BEGIN Supplied entries
(* ===== verification/SourceSafety.v ===== *)
(** * What the partition source promises

    In every interleaving the source serves the list of the entry whose revision
    it reports, or the empty list, and its revision goes back only by a confirmed
    reset after the bucket was replaced; on one bucket [Modify] loses no update;
    listeners are signalled; and a reconciliation that nobody disturbs makes the
    source agree with the bucket, also with one that was deleted and created
    again. The executions at the end show where these promises stop. *)
From S2P Require Import Prelude Nats Partition KV Source.

(** ** Lists and the codec *)

Lemma partitionsEqual_spec a b : partitionsEqual a b = true <-> a = b.
Proof.
  unfold partitionsEqual. revert b. induction a as [|x a IH]; intros [|y b]; cbn; try done.
  specialize (IH b). rewrite andb_true_iff, bool_decide_eq_true in IH.
  rewrite !andb_true_iff, !bool_decide_eq_true. destruct x, y; cbn. split.
  - intros (L & ((-> & ->) & ->) & F). f_equal. apply IH. split; [lia|done].
  - intros [= -> -> -> E]. apply IH in E as [L F]. split_and!; try done. lia.
Qed.

Lemma valid_NoDup ps : ValidatePartitions ps = None -> NoDup (keys_of ps).
Proof. intros (_ & N & _)%validate_from_ok. by rewrite <- NoDup_canonical_keys. Qed.

(** Partitions with distinct keys are sorted in one way only. *)
Lemma sorted_perm `{SortFunc} ps ps' : NoDup (keys_of ps) -> ps ≡ₚ ps' -> sorted ps = sorted ps'.
Proof.
  intros N P. unfold sorted. apply (StronglySorted_unique_strong (cmp_le Compare)).
  - intros x y X Y C D. rewrite elem_of_sort_func in X, Y. rewrite <- P in Y.
    assert (Keys x = Keys y) as E.
    { apply compare_keys_eq. unfold cmp_le, Compare in C, D. rewrite compare_keys_antisym in D. lia. }
    unfold keys_of in N. apply list_elem_of_lookup in X as [i X], Y as [j Y].
    assert (i = j) as ->; [|congruence].
    eapply NoDup_lookup; [exact N| |]; rewrite list_lookup_fmap; [by rewrite X|rewrite Y; cbn; by rewrite <- E].
  - apply sort_func_ssorted, Compare_order.
  - apply sort_func_ssorted, Compare_order.
  - by rewrite !sort_func_perm.
Qed.

Section codec.
Context `{PartCodecLaws}.

(** What [Encode] writes [Decode] reads back. *)
Lemma Decode_Encode ps : ValidatePartitions ps = None -> Forall json_text ps -> Decode (Encode ps) = Some ps.
Proof.
  intros V T. unfold Decode, Encode. destruct (gzip_magic (json_Marshal ps)) as (c & rest & M).
  rewrite decide_False by (by rewrite M). assert (is_gzip (gzip_Write (json_Marshal ps)) = true) as -> by (rewrite M; by vm_compute).
  rewrite gzip_reader, gzip_roundtrip. cbn. rewrite json_roundtrip by done. cbn. by rewrite V.
Qed.

Lemma Decode_valid v ps : Decode v = Some ps -> ValidatePartitions ps = None.
Proof.
  unfold Decode. case_decide; [by intros [= <-]|]. intros (j & _ & (raw & U & E)%bind_Some)%bind_Some.
  by destruct (ValidatePartitions raw) eqn:V; simplify_eq.
Qed.

Lemma Decode_text v ps : Decode v = Some ps -> Forall json_text ps.
Proof.
  unfold Decode. case_decide; [by intros [= <-]|]. intros (j & _ & (raw & U & E)%bind_Some)%bind_Some.
  apply json_decoded in U. by destruct (ValidatePartitions raw); simplify_eq.
Qed.

Lemma validateAndDedupe_ok ps clean : validateAndDedupe ps = Some clean -> clean = ps /\ ValidatePartitions ps = None.
Proof. unfold validateAndDedupe. case_match; naive_solver. Qed.
End codec.

Section safety.
Context `{SortFunc, PartCodecLaws} (cfg : source_config).
Implicit Types (s : NatsKV) (t : thread) (l : list msg) (m : msg).

(** ** The content of messages *)

Definition msg_parts m : option (list Partition) :=
  match m_body m with Put v => Decode v | Del => Some [] | Expired => None end.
END Supplied entries
Out of the records above, pull the lines that include the word "What".

(** * What the partition source promises
(** What [Encode] writes [Decode] reads back. *)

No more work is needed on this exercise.